A fixed deposit or an FD is an investment instrument that banks and non-banking financial companies (NBFC) offer their customers. Through an FD, people invest a certain sum of money for a fixed period at a predetermined rate of interest in an FD. The rate of interest varies from one financial institution to another, although it is usually higher than the interest offered on savings accounts.

Fixed deposits are available for different periods, ranging from very short-term tenures of 7-14 days to long tenures of 10 years. A fixed deposit is sometimes known as a term deposit.

How Does a Fixed Deposit Work?

You may think of a fixed deposit as lending money to a bank or an NBFC. When you invest in an FD, the financial institution guarantees to return the invested sum at the end of the tenure, known as the maturity period, and pays you interest for it. The bank may use this money to lend to other borrowers and charges them an interest for the same. A portion of this interest is passed on to you.

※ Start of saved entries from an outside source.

(** With [maxWait] zero or negative the loop body is never entered:
    [waitForExitCode] exits at once with code 0 and does not read the slot,
    even when a status is recorded. *)
Theorem no_wait_exits_with_0
  (w : world) (maxWait startTime : Z) (tl : timeline) (s : store)
  (lg : list log_entry) :
  maxWait <= 0 ->
  waitForExitCode w maxWait startTime tl s lg
  = Some (startTime,
          {| code := 0; site := Timeout; final := s;
             log := lg; polled := []; dropped := tl |}).
Proof.
  intros Hneg. rewrite waitForExitCode_unfold. cbn [poll].
  destruct (Z.ltb_spec (startTime - startTime) maxWait); [lia | reflexivity].
Qed.

Lemma no_wait_exits_with_0_witness :
  option_map (fun r => (fst r, code (snd r), site (snd r),
                        transferExitCode (final (snd r)), polled (snd r)))
    (waitForExitCode world_error_recorded 0 200 []
       (snd (run_until sample_engine 200 (schedule world_error_recorded)
               store_init)) [])
  = Some (200, 0, Timeout, Some 1, []).
Proof.
  rewrite (no_wait_exits_with_0 world_error_recorded 0 200 []
             (snd (run_until sample_engine 200
                     (schedule world_error_recorded) store_init)) [])
    by lia.
  reflexivity.
Defined.




(** ** What the command logs *)

Lemma exit_code_0_or_1 (w : world) (opts : Js.value) (x : exit) :
  command w opts = Exited x -> code x = 0 \/ code x = 1.
Proof.
  intros Hx. destruct (exit_store_ok w opts x Hx) as [Hlast Hall].
  destruct (command_exit w opts x Hx) as
    [(_ & _ & Hc & _) | [(_ & _ & _ & Hc & _)
                        | (_ & _ & t & earlier & _ & _ & _ & _ & Hwait
                           & _)]];
    try (now right).
  destruct Hwait as [(_ & _ & Hc & _) | (_ & Hc & _)]; [| now left].
  rewrite Forall_forall in Hall. apply Hall.
  apply last_write_In. now rewrite <- Hlast.
Qed.

(** X8. The success message does not wait for the status: whenever the
    awaited transfer resolves and its table is built, the command logs the
    table and "Import process has been completed successfully!" before it
    enters the wait, so the log is the same whether the process then exits
    with 0 or, after an error status, with 1. *)
Theorem success_is_logged_before_the_status
  (w : world) (fields : list (string * Js.value)) (o : source_options)
  (u : unit) (table : string) :
  getLocalFileSourceOptions (Js.Obj fields) = Js.Return o ->
  setup w = Js.Return u ->
  try_block w = Js.Return table ->
  exists x,
    command w (Js.Obj fields) = Exited x
    /\ log x = [info "Starting import..."; info table;
                info "Import process has been completed successfully!"]
    /\ (site x = StatusPoll \/ site x = Timeout)
    /\ (code x = 0 \/ code x = 1).
Proof.
  intros Hopts Hsetup Htry.
  pose proof (exit_code_0_or_1 w (Js.Obj fields)) as Hcode.
  revert Hcode. unfold command. simpl negb. cbv iota.
  rewrite Hopts, Hsetup, Htry.
  destruct (run_until (the_engine w) (transferSettledAt w) (schedule w)
              store_init) as [tl s].
  destruct (waitForExitCode_fuel 5000) as [Hfuel Hroom].
  unfold waitForExitCode.
  match goal with
  | |- context [poll w _ 5000 ?st ?st tl s ?lg []] =>
    destruct (poll_exits w 5000 st _ st tl s lg [] Hfuel)
      as (t & x & earlier & Hpoll & _ & _ & _ & _ & _ & Hlog & _ & Hsite & _);
      [lia |]
  end.
  rewrite Hpoll. intros Hcode. exists x. split; [reflexivity |].
  split; [exact Hlog |]. split; [| now apply Hcode].
  destruct Hsite as [(Hs & _) | (Hs & _)]; [now left | now right].
Qed.

Lemma success_is_logged_before_the_status_witness :
  exists x,
    command world_error_recorded sample_opts = Exited x
    /\ log x = [info "Starting import..."; info "| entities | 0 |";
                info "Import process has been completed successfully!"]
    /\ (site x = StatusPoll \/ site x = Timeout)
    /\ (code x = 0 \/ code x = 1).
Proof.
  apply (success_is_logged_before_the_status world_error_recorded
           [("file", Js.Str "backups/export.tar.gz.enc");
            ("key", Js.Str "secret")]
           {| file_path := "backups/export.tar.gz.enc";
              compression_enabled := true;
              encryption :=
                {| encryption_enabled := true;
                   key := Some (Js.Str "secret") |} |}
           tt "| entities | 0 |"); vm_compute; reflexivity.
Defined.

(** The sample run with a recorded error: the success message, then exit
    code 1. *)
Example error_run_logs_success :
  exists x,
    command world_error_recorded sample_opts = Exited x
    /\ code x = 1
    /\ log x = [info "Starting import..."; info "| entities | 0 |";
                info "Import process has been completed successfully!"].
Proof. eexists. split; [vm_compute; reflexivity |]. repeat split. Qed.

(** ** Options that cannot be built *)

Lemma getLocalFileSourceOptions_returns
  (fields : list (string * Js.value)) (file : string) :
  Js.lookup "file" fields = Js.Str file ->
  exists o,
    getLocalFileSourceOptions (Js.Obj fields) = Js.Return o
    /\ file_path o = file.
Proof.
  intros H. unfold getLocalFileSourceOptions, Js.get. cbn [Js.bind].
  rewrite H. cbn [validateString Js.bind].
  destruct (String.eqb (Path.extname file) ".enc"); cbn [Js.bind];
    destruct (String.eqb (Path.extname _) ".gz"); eexists; split; reflexivity.
Qed.

Lemma getLocalFileSourceOptions_throws
  (fields : list (string * Js.value)) :
  (forall file, Js.lookup "file" fields <> Js.Str file) ->
  getLocalFileSourceOptions (Js.Obj fields)
  = Js.Throw (Js.TypeError "The path argument must be of type string").
Proof.
  intros H. unfold getLocalFileSourceOptions, Js.get. cbn [Js.bind].
  destruct (Js.lookup "file" fields) as [| | b | n | s | fs]; try reflexivity.
  now contradiction (H s).
Qed.

(** X9. The source options can be built exactly when the options are an
    object whose [file] is a string; the result then carries that string as
    the path, unchanged.  In every other case building them throws a
    [TypeError]; for an options object this happens before the [try], so the
    promise of the command rejects with that error and the process is not
    ended by the command. *)
Theorem source_options_need_a_string_file (opts : Js.value) :
  ((exists o, getLocalFileSourceOptions opts = Js.Return o)
   <-> exists fields file,
         opts = Js.Obj fields /\ Js.lookup "file" fields = Js.Str file)
  /\ (forall o, getLocalFileSourceOptions opts = Js.Return o ->
                Js.get opts "file" = Js.Return (Js.Str (file_path o)))
  /\ (forall e, getLocalFileSourceOptions opts = Js.Throw e ->
                (exists m, e = Js.TypeError m)
                /\ (Js.isObject opts = true ->
                    forall w, command w opts = Rejected e)).
Proof.
  destruct opts as [| | b | n | s | fields];
    try (split; [split; [intros [o H]; discriminate
                        | intros (f & file & H & _); discriminate]
                | split; [intros o H; discriminate
                         | intros e H; injection H as <-;
                           split; [eexists; reflexivity
                                  | intros Hobj; discriminate]]]).
  destruct (Js.lookup "file" fields) as [| | b | n | file | fs] eqn:Hfile.
  all: try (rewrite getLocalFileSourceOptions_throws
             by (intros file H; rewrite Hfile in H; discriminate);
            split; [split; [intros [o H]; discriminate
                           | intros (f & file & H & Hl); injection H as <-;
                             rewrite Hfile in Hl; discriminate]
                   | split; [intros o H; discriminate
                            | intros e H; injection H as <-;
                              split; [eexists; reflexivity |];
                              intros _ w; unfold command; simpl;
                              rewrite getLocalFileSourceOptions_throws
                                by (intros file H; rewrite Hfile in H;
                                    discriminate);
                              reflexivity]]).
  destruct (getLocalFileSourceOptions_returns fields file Hfile)
    as (o & Ho & Hpath).
  split; [split; [intros _; now exists fields, file | intros _; now exists o] |].
  split.
  - intros o' Ho'. rewrite Ho in Ho'. injection Ho' as <-.
    simpl. now rewrite Hfile, Hpath.
  - intros e He. rewrite Ho in He. discriminate.
Qed.

Lemma source_options_need_a_string_file_witness :
  (exists m,
     Js.TypeError "The path argument must be of type string" = Js.TypeError m)
  /\ command world_finish (Js.Obj [("key", Js.Str "secret")])
     = Rejected (Js.TypeError "The path argument must be of type string").
Proof.
  destruct (proj2 (proj2 (source_options_need_a_string_file
                            (Js.Obj [("key", Js.Str "secret")])))
              (Js.TypeError "The path argument must be of type string")
              eq_refl) as [Hm Hcmd].
  split; [exact Hm | exact (Hcmd eq_refl world_finish)].
Defined.

(** ** Names that only look like suffixes *)

(** X10. A file whose whole name is a dot and a word has no extension for
    the code: [.enc], [.gz] or [backups/.enc] select neither decryption nor
    decompression, and a key given with them is left out of the options. *)
Theorem dot_files_select_no_stage
  (d s : string) (others : list (string * Js.value)) :
  ends_dir d = true -> is_word s = true ->
  getLocalFileSourceOptions
    (Js.Obj (("file", Js.Str (d ++ String "." s)) :: others))
  = Js.Return
      {| file_path := d ++ String "." s;
         compression_enabled := false;
         encryption := {| encryption_enabled := false; key := None |} |}.
Proof.
  intros Hd Hs. rewrite getLocalFileSourceOptions_eq.
  rewrite (extname_dotfile d s Hd Hs). cbn [String.eqb]. cbv iota.
  rewrite (extname_dotfile d s Hd Hs). reflexivity.
Qed.

Lemma dot_files_select_no_stage_witness :
  getLocalFileSourceOptions
    (Js.Obj [("file", Js.Str "backups/.enc"); ("key", Js.Str "secret")])
  = Js.Return
      {| file_path := "backups/.enc";
         compression_enabled := false;
         encryption := {| encryption_enabled := false; key := None |} |}.
Proof.
  apply (dot_files_select_no_stage "backups/" "enc"
           [("key", Js.Str "secret")]); reflexivity.
Defined.

(** X11. Each suffix is peeled once.  For every path [b] that names a
    file: [b.enc.enc] is decrypted and not decompressed, and so is
    [b.gz.enc.enc], whose [.gz] stays under the second [.enc];
    [b.gz.gz] is decompressed and not decrypted; [b.enc.gz.enc] is decrypted
    and decompressed, the inner [.enc] being left alone. *)
Theorem each_suffix_is_peeled_once
  (b : string) (others : list (string * Js.value)) :
  names_file b = true ->
  let opts := fun file => Js.Obj (("file", Js.Str file) :: others) in
  let with_key :=
    {| encryption_enabled := true; key := Some (Js.lookup "key" others) |} in
  let without := {| encryption_enabled := false; key := None |} in
  getLocalFileSourceOptions (opts (b ++ ".enc.enc"))
  = Js.Return {| file_path := b ++ ".enc.enc";
                 compression_enabled := false;
                 encryption := with_key |}
  /\ getLocalFileSourceOptions (opts (b ++ ".gz.enc.enc"))
     = Js.Return {| file_path := b ++ ".gz.enc.enc";
                    compression_enabled := false;
                    encryption := with_key |}
  /\ getLocalFileSourceOptions (opts (b ++ ".gz.gz"))
     = Js.Return {| file_path := b ++ ".gz.gz";
                    compression_enabled := true;
                    encryption := without |}
  /\ getLocalFileSourceOptions (opts (b ++ ".enc.gz.enc"))
     = Js.Return {| file_path := b ++ ".enc.gz.enc";
                    compression_enabled := true;
                    encryption := with_key |}.
Proof.
  intros Hb opts with_key without. subst opts.
  assert (Hpeel : forall b0 s,
             names_file b0 = true -> is_word s = true ->
             getLocalFileSourceOptions
               (Js.Obj (("file", Js.Str ((b0 ++ String "." s) ++ ".enc"))
                          :: others))
             = Js.Return
                 {| file_path := (b0 ++ String "." s) ++ ".enc";
                    compression_enabled := String.eqb s "gz";
                    encryption := with_key |}).
  { intros b0 s Hb0 Hs. rewrite getLocalFileSourceOptions_eq.
    assert (Hfile : names_file (b0 ++ String "." s) = true)
      by now apply names_file_extension.
    rewrite (extname_extension _ "enc" Hfile eq_refl).
    rewrite String.eqb_refl. cbv iota.
    rewrite (parse_name_extension _ "enc" Hfile eq_refl).
    rewrite (last_component_extension _ s Hs).
    rewrite (extname_extension _ s) by
      (try apply names_file_last_component; assumption).
    change ".gz" with (String "." "gz"). now rewrite extension_eqb. }
  split; [| split; [| split]].
  - change ".enc.enc" with (String "." "enc" ++ ".enc").
    rewrite <- append_assoc. now rewrite (Hpeel b "enc" Hb eq_refl).
  - change ".gz.enc.enc" with (".gz" ++ String "." "enc" ++ ".enc").
    rewrite <- !append_assoc.
    now rewrite (Hpeel (b ++ ".gz") "enc"
                   (names_file_extension b "gz" eq_refl) eq_refl).
  - rewrite getLocalFileSourceOptions_eq.
    change ".gz.gz" with (".gz" ++ String "." "gz").
    rewrite <- append_assoc.
    rewrite (extname_extension (b ++ ".gz") "gz")
      by (try apply names_file_extension; reflexivity).
    change (String.eqb ".gz" ".enc") with false. cbv iota.
    rewrite (extname_extension (b ++ ".gz") "gz")
      by (try apply names_file_extension; reflexivity).
    reflexivity.
  - change ".enc.gz.enc" with (".enc" ++ String "." "gz" ++ ".enc").
    rewrite <- !append_assoc.
    now rewrite (Hpeel (b ++ ".enc") "gz"
                   (names_file_extension b "enc" eq_refl) eq_refl).
Qed.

The interest offered depends on the tenure or maturity period of the FD. A 7-day fixed deposit will carry a lower annual interest rate compared to a one-year FD. This is to compensate for the time-risk of money. Simply put, a rupee today is more valuable than the same rupee a year from now. This is because inflation pushes up prices over time. A rupee will buy you more goods today than it will a year from now. An investor needs to be compensated for this.

You can choose to reinvest the interest or receive an interest amount periodically in your bank account.

  • Cumulative FDs pay you the interest and the principal at maturity. The interest is reinvested every year. This means that you will not be eligible to receive regular interest payouts, instead of receiving a lump sum at the end of the FD tenure. The cumulative FD option may be suitable for you if you do not need a regular stream of income. Under this option, you will also benefit from the power of compounding, as the following year’s interest will be calculated on the principal plus interest of the previous year.
  • Non-cumulative FDs will pay you interest at fixed intervals. You could choose to receive interest payments monthly, quarterly, half-yearly, or annually, depending upon your needs. This will give you a regular stream of income. However, the downside of non-cumulative FDs is that you will lose out on earning interest on interest.

How Is Interest on FDs Calculated?

Calculating the interest earned on fixed deposits is a function of the amount invested, the rate of interest being offered, and the duration of the investment. The basic formula to calculate interest on your FD is:

Interest on FD = Amount Invested x Interest Rate x (Duration/ 12 months)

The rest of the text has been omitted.